Analytical description of resonant modes in the structure brings important information about their dependence on the grating’s geometry. In summary the dispersion relations Eq. (8,7) and Eq. (9,10) show that the plasmon resonant modes depend on the grating period Λ and the cavity modes depend on the grating thickness h1 and on the air-slit width r = fΛ. From Fig. 2 one can see that the TMOKE spectrum achieves its maxima in spectral range from 0.5 eV to 1.5 eV. Therefor we present specular reflectivity spectra Rp (Eph) for the various grating thickness h1 and the grating period Λ in this spectral range.

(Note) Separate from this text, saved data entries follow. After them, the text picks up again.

(* ===== verification/FrameSafety.v ===== *)
(** Frames never raise an error of their own bookkeeping: what a frame waits for, and what
    each handler does to it and to the store of frames. *)

From Stdlib Require Import Sorting.Sorted.
From S2P Require Import Prelude Span Types Unify UnifyComplete BTree Adts Syntax TypedExprs Errors Heap.
From S2P Require Import HeapTrace HeapStress HeapCollect HeapSafety Env Scope Lists Values EvalScheduler Calls NativeTask.
From S2P Require Import HostScheduler Frames Registry EvalOps Eval ValueFaults TaskSafety.

(** * Applications and names *)

(** The scheduler natives of a runtime start tasks in their initial states. *)
Definition natives_start_initial {F} (runtime : RuntimeCore F) : Prop :=
  forall f T args sc task, scheduler_native runtime f -> (f T args sc).1 = Ok (NativeStarted task) -> task_initial task.

Definition task_result (r : EvalResult) : Prop := match r with ResultPushNative task => task_initial task | _ => True end.

Section apply.
Context (debug : bool) {F : Type} (runtime : RuntimeCore F) (Hnatives : natives_start_initial runtime).

Abbreviation yields := (yields debug runtime).
Abbreviation gives := (gives debug runtime).
Abbreviation any := (fun _ => True).
Abbreviation native_result := (fun r => task_result (of_native r)).

Lemma native_callable_yields id :
  yields (mlift (fun _ => native_callable runtime id)) (fun c => forall f, c = SchedulerCallable f -> scheduler_native runtime f).
Proof using.
  intros sc. simpl. unfold native_callable, callable_by_id. destruct (by_id (natives runtime) !! id) as [imp|] eqn:Hi; simpl.
  - intros f Hf. by exists id, imp.
  - apply (vf_id _ _ id). unfold native_callable, callable_by_id. by rewrite Hi.
Qed.

Lemma callable_call_gives (c : @NativeCallable F) id T args : gives (callable_call c id T args) any.
Proof using. destruct (callable_call c id T args) eqn:Hc; [done|]. by eapply vf_abi. Qed.

Lemma scheduler_yields f T args : scheduler_native runtime f ->
  yields (let* r := f T args in mret (from_scheduler r)) native_result.
Proof using Hnatives.
  intros Hf. apply (yields_bind _ _ _ _ (fun r => native_result (from_scheduler r))); [|intros; by apply yields_ret].
  intros sc. destruct (f T args sc) as [[[v|task]|e] sc'] eqn:Hr; simpl; [done| |].
  - eapply Hnatives; [done|]. by rewrite Hr.
  - eapply vf_native; [done|]. by rewrite Hr.
Qed.

Lemma pending_yields (c : @NativeCallable F) id T args :
  yields (let* call := mlift (fun _ => callable_call c id T args) in mret (ApplyPending call)) native_result.
Proof using. eapply yields_bind; [apply yields_lift, callable_call_gives|]. intros. by apply yields_ret. Qed.

Lemma native_call_zero_yields n : yields (native_call_zero runtime n) native_result.
Proof using Hnatives.
  unfold native_call_zero. case_decide; [by apply yields_raise|].
  eapply yields_bind; [apply native_callable_yields|]. intros [] Hf; cbn beta in Hf;
    [apply pending_yields|by apply yields_ret|by apply scheduler_yields, Hf].
Qed.

Lemma native_run_yields n : yields (native_run runtime n) native_result.
Proof using Hnatives.
  unfold native_run. cbn zeta.
  eapply yields_bind; [apply native_callable_yields|]. intros [] Hf; cbn beta in Hf;
    [apply pending_yields|by apply yields_raise|by apply scheduler_yields, Hf].
Qed.

Lemma native_apply_yields n arg T : yields (native_apply debug runtime n arg T) native_result.
Proof using Hnatives.
  unfold native_apply, not_callable. case_decide; [by apply yields_raise|].
  destruct (split_fun _) as [[arg_ty rest_ty]|]; [|by apply yields_raise].
  apply (yields_bind _ _ _ _ any); [yield|]. intros actual_ty _.
  apply (yields_bind _ _ _ _ any); [yield|]. intros subst _. cbn zeta.
  destruct (is_function_type _); [|apply native_run_yields].
  apply (yields_bind _ _ _ _ any); [yield|]. intros. by apply yields_ret.
Qed.

Lemma typeclass_method_gives name T : gives (resolve_typeclass_method_impl runtime name T) any.
Proof using.
  unfold resolve_typeclass_method_impl, typeclass_resolve. repeat (case_match; try done; try by apply gives_raise).
Qed.

Lemma class_method_plan_yields name T : yields (resolve_class_method_plan debug runtime name T) any.
Proof using.
  unfold resolve_class_method_plan. pose proof (typeclass_method_gives name T) as Hg.
  destruct (resolve_typeclass_method_impl runtime name T) as [[[e x] s]|e]; [by apply yields_ret|].
  simpl in Hg. assert (Herr : yields (mlift (fun _ => Err e : exec ClassMethodPlan)) any) by (by intros sc).
  destruct e as [[]| |]; try exact Herr. destruct (is_function_type T); [|by apply yields_raise].
  apply (yields_bind _ _ _ _ any); [yield|]. intros. by apply yields_ret.
Qed.
Lemma native_resolve_gives name T : gives (native_resolve name T (natives runtime)) any.
Proof using. unfold native_resolve. repeat (case_match; try done; try by apply gives_raise). Qed.

Lemma native_parts_gives name T : gives (resolve_native_parts runtime name T) any.
Proof using.
  unfold resolve_native_parts, resolve_unique. apply (gives_bind _ _ _ _ any); [|done].
  apply (gives_bind _ _ _ _ any); [apply native_resolve_gives|]. intros [] _; [done|by apply gives_raise].
Qed.

Lemma resolve_native_yields name T : yields (resolve_native debug runtime name T) any.
Proof using.
  unfold resolve_native. apply (yields_bind _ _ _ _ any); [apply yields_lift, native_resolve_gives|].
  intros [] _; yield.
Qed.

Lemma rooted_application_gives env e args : gives (synthetic_rooted_application_expr_from_head env e args) any.
Proof using. apply apply_synthetic_gives. Qed.

Lemma apply_overloaded_yields over arg T T' : yields (eval_apply_overloaded_arg debug runtime over arg T T') task_result.
Proof using.
  unfold eval_apply_overloaded_arg, not_callable. apply (yields_bind _ _ _ _ any); [yield|]. intros typ _.
  destruct (split_fun typ) as [[arg_ty rest_ty]|]; [|by apply yields_raise].
  apply (yields_bind _ _ _ _ any); [yield|]. intros actual_ty _.
  apply (yields_bind _ _ _ _ any); [yield|]. intros subst _. cbn zeta.
  destruct (is_function_type _).
  { apply (yields_bind _ _ _ _ any); [yield|]. intros. by apply yields_ret. }
  destruct (is_class_method _ _).
  - apply (yields_bind _ _ _ _ any); [apply class_method_plan_yields|]. intros [env method|value] _; [|by apply yields_ret].
    apply (yields_bind _ _ _ _ any); [apply yields_lift, rooted_application_gives|]. intros. by apply yields_ret.
  - apply yields_lift. apply (gives_bind _ _ _ _ any); [apply native_parts_gives|]. intros parts _.
    apply (gives_bind _ _ _ _ any); [|intros callable _].
    { destruct (native_callable runtime _) eqn:Hc; [done|]. by eapply vf_id. }
    apply (gives_bind _ _ _ _ any); [apply callable_call_gives|]. done.
Qed.

Lemma apply_arg_yields func arg T T' : yields (eval_apply_arg debug runtime func arg T T') task_result.
Proof using Hnatives.
  unfold eval_apply_arg. apply (yields_bind _ _ _ _ any); [yield|]. intros [[c|native|over]|] _.
  - apply (yields_bind _ _ _ _ any); [yield|]. intros subst _.
    apply (yields_bind _ _ _ _ any); [yield|]. intros actual_ty _.
    apply (yields_bind _ _ _ _ any); [yield|]. intros s_arg _. by apply yields_ret.
  - eapply yields_bind; [apply native_apply_yields|]. intros r Hr. by apply yields_ret.
  - apply apply_overloaded_yields.
  - apply (yields_bind _ _ _ _ any); [|intros; by apply yields_raise]. yield.
Qed.

Lemma run_if_nullary_yields r : yields (run_if_nullary debug runtime r) task_result.
Proof using Hnatives.
  unfold run_if_nullary. apply (yields_bind _ _ _ _ any); [yield|]. intros [n|] _; [|by apply yields_ret].
  case_decide; [|by apply yields_ret].
  eapply yields_bind; [apply native_call_zero_yields|]. intros r' Hr. by apply yields_ret.
Qed.

Lemma resolve_class_method_yields name T : yields (eval_resolve_class_method debug runtime name T) task_result.
Proof using.
  unfold eval_resolve_class_method. apply (yields_bind _ _ _ _ any); [apply class_method_plan_yields|].
  intros [] _; by apply yields_ret.
Qed.

Lemma resolve_var_yields env name T : yields (eval_resolve_var debug runtime env name T) task_result.
Proof using Hnatives.
  unfold eval_resolve_var. destruct (Scoped_get env name); [apply run_if_nullary_yields|].
  destruct (is_class_method _ _); [apply resolve_class_method_yields|].
  apply (yields_bind _ _ _ _ any); [apply resolve_native_yields|]. intros. apply run_if_nullary_yields.
Qed.

End apply.

(** * The store of frames *)

Section stores.
Implicit Types (l : list (FrameId * EFrame)) (fs : EFrames).

(** The identifiers ascend. *)
Abbreviation ascending l := (StronglySorted lt (map fst l)).

Record store_wf fs : Prop := {
  st_ascending : ascending (frames fs);
  st_below : Forall (fun id => id < next_frame_id fs) (map fst (frames fs)) }.

Definition kids (id : FrameId) l : list FrameId :=
  omap (fun e => if decide (frame_parent e.2 = Some id) then Some e.1 else None) l.

Lemma kids_app id l l' : kids id (l ++ l') = kids id l ++ kids id l'.
Proof. apply omap_app. Qed.

Lemma frame_lookup_elem id l f : frame_lookup id l = Some f -> (id, f) ∈ l.
Proof.
  induction l as [|[i g] l IH]; simpl; [done|]. case_decide as Hi; [intros [= ->]; subst; by left|]. right. auto.
Qed.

Figure 5 shows spectral dependence of the specular reflectivity Rp (Eph) on grating thickness for a fixed grating period Λ = 500 nm and an incidence angle of φ0 =10°. In this configuration, the −1st plasmon mode [m = −1 in Eq. (7)] is excited at a photon energy of 0.88 eV which is close to the wavelength 1.3 μm commonly used in optical telecommunication. According to Eq. (8) and Eq. (10) the plasmon modes (blue lines) are dispersion-less under fixed grating period and the cavity modes (red curves) are dispersive respectively. In the left subplot can be seen that the interaction of the cavity modes with the −1st plasmon mode pushes the resonant energy from 1.05 eV (for grating thickness h1 = 100 nm) to 0.91 eV (h1 = 330 nm), which corresponds to smooth transformation between −1st and +1st plasmon mode. Additional increasing of the grating thickness (up to 330 nm) leads to interaction between the SPP mode and the higher-order cavity modes. Three different orders of the cavity mode correspond to n = 1, 2, and 3 in Eq. (10). Relatively good agreement even from simple approximation is obtained.

 figure: Fig. 5

Fig. 5 Left: Simulated dispersion of reflection for the grating with various thickness h1 from 30 nm to 600 nm and the fixed period Λ = 500 nm. Right: spectral position and geometrical dispersion of resonant modes calculated with analytical dispersion models Eqs. (8,7) and Eqs. (9,10).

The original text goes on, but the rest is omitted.